The Cosmic Wheel Sisterhood casts you as a witch living in exile who summons a terrifying behemoth, which then turns out to actually be kind of friendly and helps you design your own deck of fortune-telling cards. It's also a narrative game about navigating complicated relationships with old friends from the coven that exiled you, as well as an agent of the magical bureaucracy responsible for making sure you don't do anything buck wild like cutting a deal with a behemoth. 

Also, it's set in space. Also, at one point you make pizza. There's a lot going on.

The demo for The Cosmic Wheel Sisterhood was a highlight of Steam Next Fest, one of those games you sit down to try and immediately realize is something special. That shouldn't come as a surprise since it's the work of Deconstructeam, the Spanish indie studio responsible for cyberpunk hacking/bartending/pottery game The Red Strings Club. In that and other games like Gods Will Be Watching and Essays on Empathy, Deconstructeam demonstrated a real gift at combining unusual ideas.

One of those combinations resulted in Eternal Home Floristry, a short game about an injured assassin who works as a florist while healing up. "You are a hitman that is hiding in the last natural flower shop that exists in this world," is how Deconstructeam's art director Marina González explains it. "You have to gather the flowers and make floral arrangements for different people." Players could design their own arrangements, and to Deconstructeam's surprise they got right into it. "It was nice to see people actually like that kind of thing," Marina says. 
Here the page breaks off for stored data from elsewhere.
(* ===== verification/DxeHand.v ===== *)
(** * DXE core: the handle database

    [Hand/Handle.c], [Hand/Locate.c] and [Hand/Notify.c] of
    [src/edk2/MdeModulePkg/Core/Dxe]: handles, the protocol interfaces
    installed on them, who has opened them, notification of new ones, and the
    searches.

    A structure from the pool is its address; a linked list is the list of
    the addresses on it, and a pointer into one the address it points at
    ([None] for the list's head).  Following a pointer to a structure that has
    been freed is a fault.  The ordered collection of handles is the map it
    represents, from handle to the node that holds it.  The pool is the class
    [Heap]; connecting and disconnecting drivers are parameters, which may
    change the database.  Locks and task priorities are not modelled: a
    signalled event is queued until the lock is released. *)
From Stdlib Require Import ZArith Lia.
From stdpp Require Import base gmap list.
From S2P Require Import Prelude Pointer Firmware DxePage Heap DevicePath.
#[local] Open Scope Z_scope.

(* ------------------------------------------------------------------ *)
(** ** Data *)

Definition EFI_ACCESS_DENIED : Z := Z.lor EFI_ERROR_BIT 15.
Definition EFI_ALREADY_STARTED : Z := Z.lor EFI_ERROR_BIT 20.

Definition EFI_ERROR (Status : Z) : bool := EFI_ERROR_BIT <=? Status.

Definition EFI_OPEN_PROTOCOL_BY_HANDLE_PROTOCOL : Z := 0x1.
Definition EFI_OPEN_PROTOCOL_GET_PROTOCOL : Z := 0x2.
Definition EFI_OPEN_PROTOCOL_TEST_PROTOCOL : Z := 0x4.
Definition EFI_OPEN_PROTOCOL_BY_CHILD_CONTROLLER : Z := 0x8.
Definition EFI_OPEN_PROTOCOL_BY_DRIVER : Z := 0x10.
Definition EFI_OPEN_PROTOCOL_EXCLUSIVE : Z := 0x20.

Definition AllHandles : Z := 0.
Definition ByRegisterNotify : Z := 1.
Definition ByProtocol : Z := 2.

Definition EFI_NATIVE_INTERFACE : Z := 0.

(** The key and the lists of a handle. *)
Record IHANDLE : Type := mkHandle {
  Protocols : list Z;
  LocateRequest : Z;
  HandleKey : Z;
}.

Record PROTOCOL_NOTIFY : Type := mkNotify {
  NotifyAddress : Z;
  NotifyEvent : Z;
  Position : option Z;
}.

Record PROTOCOL_ENTRY : Type := mkProtocol {
  EntryAddress : Z;
  ProtocolID : EFI_GUID;
  ByProtocolList : list Z;
  Notify : list PROTOCOL_NOTIFY;
}.

Record OPEN_PROTOCOL_DATA : Type := mkOpen {
  OpenAddress : Z;
  AgentHandle : Z;
  ControllerHandle : Z;
  OpenAttributes : Z;
  OpenCount : Z;
}.

Record PROTOCOL_INTERFACE : Type := mkInterface {
  HandleOf : Z;
  ProtocolOf : Z;
  InterfaceOf : Z;
  OpenList : list OPEN_PROTOCOL_DATA;
  OpenListCount : Z;
}.

Record DATABASE (H : Type) : Type := mkDatabase {
  handles : gmap Z IHANDLE;
  gHandleList : list Z;
  gOrderedHandleList : gmap Z Z;
  mProtocolDatabase : list PROTOCOL_ENTRY;
  interfaces : gmap Z PROTOCOL_INTERFACE;
  gHandleDatabaseKey : Z;
  mEfiLocateHandleRequest : Z;
  signalled : list Z;
  flagged : gset Z;
  pool_heap : H;
}.
Arguments mkDatabase {H}.
Arguments handles {H}.
Arguments gHandleList {H}.
Arguments gOrderedHandleList {H}.
Arguments mProtocolDatabase {H}.
Arguments interfaces {H}.
Arguments gHandleDatabaseKey {H}.
Arguments mEfiLocateHandleRequest {H}.
Arguments signalled {H}.
Arguments flagged {H}.
Arguments pool_heap {H}.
That helped lead to The Cosmic Wheel Sisterhood's equally creative card-crafting. For each card you choose a sphere, a symbol, and an arcane, which is to say a background, a foreground figure, and a bundle of thematically linked objects. The background might be a desert full of skeletal daemons, a caravan of sailing ships traversing the stars, or a comfy basement bar. Its meaning will change based on what you arrange around it, which might be a winged messenger and a collection of magic seashells, or a dominatrix fairy and a selection of drinks that make people tell the truth.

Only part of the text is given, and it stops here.